Comparing to most other small frames with 74-75 degree seat angles means you can take off 20-25mm off the listed length, so the TT of the 50cm goes from 528mm to ~500mm, and ETT from 542mm to 515mm, and that's shuffling a saddle forward on a normal layback post, you could go shorter again with an inline port if you wished and if the riders legs suited such a saddle-BB setback.
A great example is the Dolan I mentioned in the first post, I was looking at one of those as an option but check out the geo chart:
https://www.dolan-bikes.com/tiadx-geometry-chartThe reach is actually longer on the smallest 50.5 size than it is on the 53.5 size!
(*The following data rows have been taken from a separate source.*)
Lemma loop_line_Some p line : loop_line p = Some line -> exists x, tc (free p) x x.
Proof.
  unfold loop_line. assert (forall stages st, (forall x, st !! x = Some Open_ -> x ∈ []) ->
    loops_from p stages st = Some (Some line) -> exists x, tc (free p) x x) as Hl.
  { induction stages as [|s stages IH]; intros st Ho; cbn [loops_from]; [done|].
    destruct (visit (visit_fuel p) p (st_name s) st) as [[r st1]|] eqn:E; [|done].
    destruct (visit_is_finding _ _ _ _ [] _ _ Ho (fun x Hx => False_ind _ (not_elem_of_nil x Hx)) E) as [H1 H2].
    destruct r as [l|]; [intros _; by apply H2|]. apply IH. intros x Hx. by apply H1. }
  destruct (loops_from p (pl_stages p) ∅) as [r|] eqn:E; simpl; [|done]. intros ->.
  eapply Hl; [|exact E]. intros x. by rewrite lookup_empty.
Qed.

Lemma topo_tc p order x y : topo p order -> x ∈ order -> tc (free p) x y -> rank order y < rank order x /\ y ∈ order.
Proof.
  intros Ht Hx Htc. revert Hx. induction Htc as [x y Hf|x y z Hf Htc IH]; intros Hx.
  - split; [by eapply topo_rank|by eapply topo_closed].
  - assert (y ∈ order) as Hy by (by eapply topo_closed).
    destruct (IH Hy) as [Hr Hz]. split; [|done]. pose proof (topo_rank p order x y Ht Hx Hf). lia.
Qed.

(** ** Runs *)

(** A step of a run: at a stage of the pipeline, with a verdict and perhaps stalled, the run
    takes the arrow that [pick] gives, and counts it. *)
Inductive pipe_step (p : Pipeline) : string * list N -> string * list N -> Prop :=
| take_step s here taken verdict stalled i a n :
    pipeline_stage p s = Some here -> pick p s verdict taken stalled = Some (i, a) -> ar_to a ≠ DONE ->
    taken !! i = Some n -> pipe_step p (s, taken) (ar_to a, <[i := (n + 1)%N]> taken).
All due to the steeper seat angle, slacker headtube and lower stack height. The ETT is listed as 8mm shorter, but as soon as you stick a saddle on there you could well be to be back in the same position of longer reach to bars once setback taken into account.
That's just one example fresh in my mind form this week, there are numerous others out there though where the 'small' size isn't actually much smaller at all.
It's one of those situations where slacker angle is generally better as it gives options, ie: running brooks on normal seatposts, or putting the saddle a bit more forward on a normal layback post rather than right at the rear limit, or even as above, using an inline post. If the seat angle is too steep you can't move backwards, but you can move forwards with a slack one.
I'm pretty sure Colin has some pics of the smaller size set up for a (very?) short rider to demonstrate though.
But you can't build a bike to please everyone anyway, for every person that says this tube is too long or that angle is too steep there's another saying the exact opposite, but sensible choices do allow a lot of leeway and adjustment, and likewise poor choices limit it.